MySQL security tasks easily solved with common_schema

MySQL

Here are three security tasks I handled, which I’m happy to say were easily solved with common_schema‘s views and routines (with no prior planning). Two are so easy, that I actually now integrated them into common_schema 1.3:

  • Duplicate a user (create new user with same privileges as another’s)
  • Find users with identical set of grants (same roles)
  • Finding redundant users (users who only have privileges on non-existing objects); I was approached on this by Sheeri K. Cabral from Mozilla.

Duplicate user

How would you duplicate a grantee? That’s easy! Just get the SHOW GRANTS output, then do text search and replace: replace the existing account (e.g. ‘existing’@’localhost’) with the new account (e.g. ‘newcomer’@’localhost’).

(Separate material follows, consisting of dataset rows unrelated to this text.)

(* ===== verification/JsonText.v ===== *)
(** * A concrete text form for JSON values

An instance of [JsonCodec], so that everything proved against the
interface can also be run on concrete inputs.  Values are written as
token trees and the trees as binary digits; what matters to the clients is
only that reading a written value gives it back. *)

From Stdlib Require Import Ascii.
From stdpp Require Import countable.
From S2P Require Import Prelude PyDict Json.

Module JsonText.

(** ** Values as trees *)

Definition Leaf : Type := bool + (Z + ((Z * positive) + string)).

Definition leaf_bool (b : bool) : Leaf := inl b.
Definition leaf_int (z : Z) : Leaf := inr (inl z).
Definition leaf_float (q : Q) : Leaf := inr (inr (inl (Qnum q, Qden q))).
Definition leaf_str (s : string) : Leaf := inr (inr (inr s)).

Fixpoint to_tree (j : Json) : gen_tree Leaf :=
  match j with
  | JNull => GenNode 0 []
  | JBool b => GenLeaf (leaf_bool b)
  | JInt z => GenLeaf (leaf_int z)
  | JFloat q => GenLeaf (leaf_float q)
  | JStr s => GenLeaf (leaf_str s)
  | JArr l => GenNode 1 (to_tree <$> l)
  | JObj o => GenNode 2 ((λ p, GenNode 3 [GenLeaf (leaf_str p.1); to_tree p.2]) <$> o)
  end.

Fixpoint of_tree (t : gen_tree Leaf) : option Json :=
  match t with
  | GenLeaf (inl b) => Some (JBool b)
  | GenLeaf (inr (inl z)) => Some (JInt z)
  | GenLeaf (inr (inr (inl (n, d)))) => Some (JFloat (Qmake n d))
  | GenLeaf (inr (inr (inr s))) => Some (JStr s)
  | GenNode 0 [] => Some JNull
  | GenNode 1 ts => JArr <$> mapM of_tree ts
  | GenNode 2 ts =>
      JObj <$> mapM (λ t, match t with
                          | GenNode 3 [GenLeaf (inr (inr (inr k))); v] =>
                              (λ v, (k, v)) <$> of_tree v
                          | _ => None
                          end) ts
  | _ => None
  end.

Lemma of_to_tree j : of_tree (to_tree j) = Some j.
Proof.
  induction j as [| | |[n d]| |l IH|o IH] using json_nested_ind; cbn; try done.
  - apply fmap_Some. exists l. split; [|done].
    induction IH as [|x l Hx _ IHl]; [done|]. cbn. rewrite Hx. cbn. by rewrite IHl.
  - apply fmap_Some. exists o. split; [|done].
    induction IH as [|[k v] o Hx _ IHo]; [done|]. cbn in *. rewrite Hx. cbn. by rewrite IHo.
Qed.

(** ** Trees as text *)

Fixpoint bits (p : positive) : string :=
  match p with
  | xH => ""
  | xO p => String "0"%char (bits p)
  | xI p => String "1"%char (bits p)
  end.

Fixpoint of_bits (s : string) : option positive :=
  match s with
  | EmptyString => Some xH
  | String c s =>
      if bool_decide (c = "0"%char) then xO <$> of_bits s
      else if bool_decide (c = "1"%char) then xI <$> of_bits s
      else None
  end.

Lemma of_bits_bits p : of_bits (bits p) = Some p.
Proof. induction p as [p IH|p IH|]; cbn; rewrite ?IH; done. Qed.

Definition write (j : Json) : string := bits (encode (to_tree j)).

Definition read (s : string) : option Json :=
  p ← of_bits s; t ← decode p; of_tree t.

Lemma read_write j : read (write j) = Some j.
Proof.
  unfold read, write. rewrite of_bits_bits. cbn. rewrite decode_encode. cbn. apply of_to_tree.
Qed.

#[export] Instance codec : JsonCodec := {| loads_dumps := read_write |}.
End JsonText.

Ahem. And how would you get the output of SHOW GRANTS? That’s right: you can’t do this from within the server. You have to go outside the server, incoke mysql client, sed your way into it, then connect to MySQL again to invoke the GRANT query… Or you can do this by hand, of course, or you can use the new mysqluserclone tool from MySQL utilities. Bottom line: you have to go outside the server. You can’t directly do this with your favorite GUI tool unless it has this function integrated.

But to have a truly automated, scriptable, server-side user-duplication you don’t need to go far, since the sql_show_grants view simulates a SHOW GRANTS output, but using plain old SQL. It produces the GRANT statement as SQL output. Which means you can REPLACE() the grantee. It’s actually a one liner, but is such a common operation that I created the duplicate_grantee() function for convenience. Just:

call duplicate_grantee('existing@localhost', 'newcomer@localhost');

(and yes, using a more relaxed form of grantee, allowing dropping of all these gory quotes).

Finding similar grantees

If the grants of an account are available via SQL, I’m also able to compare it with the grants of another account. I just need to ignore the account’s name in itself. Since sql_show_grants normalizes the grants in expected order, this works well. Again, this is a simple query, but since it is of importance, I created a view for it: just SELECT * FROM similar_grants to find out about accounts sharing same set of privileges..

Drop redundant users

Sheeri approached me with the following problem (she authorized me to publicize): as she came to work for Mozilla, she inherited the databases to manage. When she reviewed them, she realized there were numerous accounts which were redundant. Redundant how? Well, obviously not being used, but moreover not having privileges on existing objects.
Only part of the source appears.